ANS: Epigenetics is a branch of biology concerned with heritable, functional changes to the genome that do not involve alterations of the gene itself. The two mechanisms are: (1) DNA methylation (adding mythyl groups to DNA), which increases the affinity between DNA and histone “spools,” thus limiting accessibility to the genetic code and silencing the gene transcription machinery; and (2) histone modification (acetylation, adding acetyl groups to histone tails), which decreases the affinity between histone and DNA, allowing for mRNA transcription and subsequent translation into proteins.
Essay Questions (Instructor):
1.Explain neuroplasticity and epigenetics and explain how these are important to understanding how the environment affects behavior.
ANS: Neuroplasticity describes the changes that occur in neural networks as we interact with the world. Epigenetics is the changes in gene expression, which result from behavioral interactions with our world. Both of these mechanisms are ways that our biology—either brain systems or genetic expression—are altered by our experience. These two mechanisms are critical to understanding the environment–behavior relationship because they show us that learning is a physical process by which the neurophysiology of the organism is actually adapted to the world by its environment–behavior interactions.
2.Explain how behavior analysts view thinking, feeling, and intentions. How does this differ from how psychologists view these concepts? How has this view changed over the history of behavior analysis?
ANS: Thinking, feeling, and intentions can be either behaviors, like any other behavior, or they can be environmental events that influence behavior. Most psychologists view these internal concepts as causes of behavior. Thinking, feeling, and intentions make behaviors happen. Behavior analysts do not believe this. Watson, argued that these concepts do not even exist. His views of behaviorism are that what happens inside the organism is not open to scientific investigation. Skinner changed this view. He saw thinking, feeling, and intentions as just other types of behavior to be explored scientifically.

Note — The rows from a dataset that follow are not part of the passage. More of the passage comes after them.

(* ===== verification/DryRun.v ===== *)
(** * The dry-run endpoints (apps/web/routers/test.py)

    [parse_block] parses one block outside any runner and reports which events which subscriptions
    match; [test_subscription] also delivers those of one subscription.  Both read the database
    and never write it.  An adapter is named by the row it is built from; its operations are the
    class [DryEnv]. *)
From S2P Require Import Prelude PyStr PyVal Types Filters Snapshot Matcher Decoder AbiLookup.
From S2P Require Import Registry Pipeline EvmParsers SolanaParsers FilterSet Repositories Retry.
From S2P Require Import HttpChannel Notifier Channels Schemas WebApi ChainRunner EndToEnd.

Class DryEnv (W : Type) := {
  dry_connect : string * ChainRow → M W unit;
  dry_disconnect : string * ChainRow → M W unit;
  dry_fetch_block : string * ChainRow → Z → M W Block;
  dry_fetch_logs : string * ChainRow → Z → Z → M W (list Log);
  dry_fetch_slot : string * ChainRow → Z → M W (option SolanaBlock);
}.

(** ** Reports *)

(** [_safe_dict] *)
Fixpoint safe_dict (obj : pyval) : pyval :=
  match obj with
  | PBytes l => PStr ("0x" +:+ bytes_hex l)
  | PDict d => PDict ((λ kv, (kv.1, safe_dict kv.2)) <$> d)
  | PList l | PTuple l => PList (safe_dict <$> l)
  | PInt _ | PBool _ | PStr _ | PNone => obj
  end.

(** [asdict] of an event *)
Definition asdict (ev : Event) : list (string * pyval) :=
  [("chain_id", PStr (ev_chain_id ev)); ("block_number", PInt (ev_block_number ev));
   ("block_hash", PStr (ev_block_hash ev)); ("block_timestamp", PInt (ev_block_timestamp ev));
   ("tx_hash", PStr (ev_tx_hash ev)); ("tx_index", opt_int (ev_tx_index ev));
   ("log_index", opt_int (ev_log_index ev)); ("kind", PStr (ev_kind ev));
   ("contract", opt_str (ev_contract ev)); ("name", opt_str (ev_name ev));
   ("args", PDict (ev_args ev)); ("raw", PDict (ev_raw ev))].

Definition safe_event (ev : Event) : list (string * pyval) :=
  (λ kv, (kv.1, safe_dict kv.2)) <$> asdict ev.

(** [_match_event] *)
Definition match_json (m : Matcher) (ev : Event) : list pyval :=
  (λ '(sub, channels),
    PDict [("subscription_id", PStr (sub_id sub)); ("subscription_name", PStr (sub_name sub));
           ("match_kind", PStr (sub_match_kind sub)); ("match_name", opt_str (sub_match_name sub));
           ("channels", PList ((λ ch, PDict [("id", PStr (ch_id ch)); ("name", PStr (ch_name ch));
                                             ("type", PStr (ch_type ch))]) <$> channels))])
  <$> match_event m ev.

(** [_enrich_events] *)
Definition enrich (m : Matcher) (ev : Event) : list (string * pyval) :=
  let hits := match_json m ev in
  safe_event ev ++ [("matched_subscriptions", PList hits);
                    ("matched", PBool (bool_decide (hits ≠ [])))].

Definition matched (e : list (string * pyval)) : bool :=
  match dget "matched" e with Some (PBool b) => b | _ => false end.

(** The report; [rp_tx_count] and [rp_log_count] are absent where the source leaves them out. *)
Record report := mkReport {
  rp_chain_id : string;
  rp_kind : string;
  rp_block_number : Z;
  rp_tx_count : option nat;
  rp_log_count : option nat;
  rp_event_count : nat;
  rp_matched_count : nat;
  rp_events : list (list (string * pyval));
  rp_error : option string;
}.

Inductive dry_response (A : Type) :=
  | DryOk (content : A)
  | DryFailed (detail : string).     (** status 500 *)
Arguments DryOk {A}. Arguments DryFailed {A}.

Section dry_run.
Context {L : AbiLib} {Q : Sql} {W : Type} `{!WebEnv W, !DryEnv W}.

(** [try: m; finally: await adapter.disconnect()] *)
Definition then_disconnect {A} (c : string * ChainRow) (m : M W A) : M W A := λ w,
  let '(r, w1) := m w in
  match dry_disconnect c w1 with
  | (Ok _, w2) => (r, w2)
  | (Err e, w2) => (Err e, w2)
  end.

Definition connect_or_502 (c : string * ChainRow) : M W unit :=
  mcatch (dry_connect c)
    (λ exc, mthrow (HTTPException 502 ("RPC 连接失败: " +:+ web_repr exc))).

(** The registry that the handler builds *)
Definition fresh_registry (snap : ConfigSnapshot) : M W AbiRegistry :=
  let '(r, reg) := refresh snap AbiRegistry_init in mlift (rmap (λ _, reg) r).

Definition evm_dry_events (c : string * ChainRow) (n : Z) (reg : AbiRegistry)
    : M W (Block * list Event) :=
  connect_or_502 c ;;*
  then_disconnect c
    (let* block := dry_fetch_block c n in
     let* logs := dry_fetch_logs c n n in
     let block := with_logs block logs in
     mret (block, block_events c.1 true block reg)).

Definition solana_dry_events (c : string * ChainRow) (n : Z) (reg : AbiRegistry)
    : M W (option (SolanaBlock * list Event)) :=
  connect_or_502 c ;;*
  then_disconnect c
    (let* block := dry_fetch_slot c n in
     mret ((λ b, (b, (pipeline_run (solana_parsers c.1 true) b reg).1.1)) <$> block)).

Definition commitment_asserted (row : ChainRow) : M W unit :=
  match c_commitment row with
  | Some _ => mret tt
  | None => mthrow (OtherError "AssertionError" "")
  end.

Definition count_matched (events : list (list (string * pyval))) : nat :=
  length (filter (λ e, matched e = true) events).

- Sigrid Glenn—Levels of selection
- NOVA Science—Epigenetics
- Ivan Pavlov—Classical conditioning
- John B. Watson—Little Albert experiments
- B.F. Skinner—Operant conditioning and free will
- B.F. Skinner—On education
- B.F. Skinner—It is possible to change the ways people treat each other
- B.F. Skinner—Behaviorism is a humanistic psychology
- Murray Sidman—The scientist/practitioner in behavior analysis
- A key to understanding behavior analysis is to separate behavior from environment. Behavior is what the organism does, while the environment consists of functional events in the world thatsurround behavior. For private events, the environment consists of hormones, neurotransmitters, DNA, and other chemicals responses that are part of the organism’sbiological system.
- As you study this chapter, pay particular attention to the terms respondent and operant; these terms are used to describe both types of behavior and types of learning.
- Throughout this text, you can organize your understanding of behavior around Skinner’s three levels of selection: natural selection, selection of operant behavior, and cultural selection.
- Epigenetics—a branch of biology concerned with heritable, functional changes to the genome that do not involve alterations of the gene itself—is a theme throughout the text as it highlights the interplay between experience and the genetic expression.
- Rather than viewing thinking and feeling as causes of behavior, behavior analysts view thinking and feelings as behaviors that are influenced by the environment, same as any other behavior.